Nothing but the line with "Definition CPIO_NEWC_HDR_LEN : Z := 110." and the lines after it, through the end of the records below, is to be repeated, exactly as it is.

▸ **THE RECORDS**:

== Segment start ==

(* ===== verification/Cpio.v ===== *)
(** * The read-only initramfs catalogue ([servers/fs/cpio_rofs.c])

    [cpio_rofs_init] walks a "newc" cpio image and records one catalogue entry
    per member; lookups and reads then go straight to the image bytes.  The
    image is a block of bytes at an address; pointers into it are addresses,
    and their arithmetic wraps at 64 bits as compiled code does.  A read
    outside the image is [Overread]; a walk that has not ended is [NoFuel]. *)

From stdpp Require Import base numbers list strings gmap option.
From Stdlib Require Import Ascii.
From S2P Require Import Prelude PageSlice SliceTable VfsPath VfsInode DirNames.

Definition CPIO_NEWC_MAGIC : cstr := str "070701".
Definition CPIO_NEWC_HDR_LEN : Z := 110.
Definition CPIO_ROFS_PATH_MAX : nat := VFS_PATH_MAX.
Definition CPIO_S_IFMT : Z := 0xf000.
Definition CPIO_S_IFDIR : Z := 0x4000.
Definition CPIO_S_IFLNK : Z := 0xa000.

Record cpio_rofs_entry : Type := CpioEntry {
  e_path : cstr;
  e_mode : Z;
  e_nlink : Z;
  e_filesize : Z;
  e_data : Z;          (* address of the first byte *)
  e_is_dir : bool;
  e_is_symlink : bool;
}.

#[global] Instance zero_cpio_entry : Zeroed cpio_rofs_entry :=
  CpioEntry [] 0 0 0 0 false false.

Record cpio_rofs_stat : Type := CpioStat {
  st_mode : Z;
  st_size : Z;
  st_is_dir : bool;
  st_is_symlink : bool;
  st_data : Z;
  st_nlink : Z;
}.

(** The image: its address [cpio_image] and its bytes; [cpio_image_len] is
    their number. *)
Record cpio_img : Type := CpioImg { cpio_image : Z; cpio_bytes : list ascii }.
Definition cpio_image_len (im : cpio_img) : Z := Z.of_nat (length (cpio_bytes im)).

(** [p + n] on pointers. *)
Definition padd (p n : Z) : Z := u64 (p + n).

Inductive outcome (A : Type) : Type :=
  | Ret (a : A)
  | Overread
  | NoFuel.
Arguments Ret {A} _.
Arguments Overread {A}.
Arguments NoFuel {A}.

(** The bytes from address [a] to the end of the image. *)
Definition img_from (im : cpio_img) (a : Z) : option (list ascii) :=
  if (cpio_image im <=? a) && (a <=? cpio_image im + cpio_image_len im)
  then Some (drop (Z.to_nat (a - cpio_image im)) (cpio_bytes im))
  else None.

(** [n] bytes at [a], all inside the image. *)
Definition img_read (im : cpio_img) (a n : Z) : option (list ascii) :=
  match img_from im a with
  | Some l => if n <=? Z.of_nat (length l) then Some (take (Z.to_nat n) l) else None
  | None => None
  end.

== Segment end ==

▸ **EXPECTED ANSWER**:
Definition CPIO_NEWC_HDR_LEN : Z := 110.
Definition CPIO_ROFS_PATH_MAX : nat := VFS_PATH_MAX.
Definition CPIO_S_IFMT : Z := 0xf000.
Definition CPIO_S_IFDIR : Z := 0x4000.
Definition CPIO_S_IFLNK : Z := 0xa000.

Record cpio_rofs_entry : Type := CpioEntry {
  e_path : cstr;
  e_mode : Z;
  e_nlink : Z;
  e_filesize : Z;
  e_data : Z;          (* address of the first byte *)
  e_is_dir : bool;
  e_is_symlink : bool;
}.

#[global] Instance zero_cpio_entry : Zeroed cpio_rofs_entry :=
  CpioEntry [] 0 0 0 0 false false.

Record cpio_rofs_stat : Type := CpioStat {
  st_mode : Z;
  st_size : Z;
  st_is_dir : bool;
  st_is_symlink : bool;
  st_data : Z;
  st_nlink : Z;
}.

(** The image: its address [cpio_image] and its bytes; [cpio_image_len] is
    their number. *)
Record cpio_img : Type := CpioImg { cpio_image : Z; cpio_bytes : list ascii }.
Definition cpio_image_len (im : cpio_img) : Z := Z.of_nat (length (cpio_bytes im)).

(** [p + n] on pointers. *)
Definition padd (p n : Z) : Z := u64 (p + n).

Inductive outcome (A : Type) : Type :=
  | Ret (a : A)
  | Overread
  | NoFuel.
Arguments Ret {A} _.
Arguments Overread {A}.
Arguments NoFuel {A}.

(** The bytes from address [a] to the end of the image. *)
Definition img_from (im : cpio_img) (a : Z) : option (list ascii) :=
  if (cpio_image im <=? a) && (a <=? cpio_image im + cpio_image_len im)
  then Some (drop (Z.to_nat (a - cpio_image im)) (cpio_bytes im))
  else None.

(** [n] bytes at [a], all inside the image. *)
Definition img_read (im : cpio_img) (a n : Z) : option (list ascii) :=
  match img_from im a with
  | Some l => if n <=? Z.of_nat (length l) then Some (take (Z.to_nat n) l) else None
  | None => None
  end.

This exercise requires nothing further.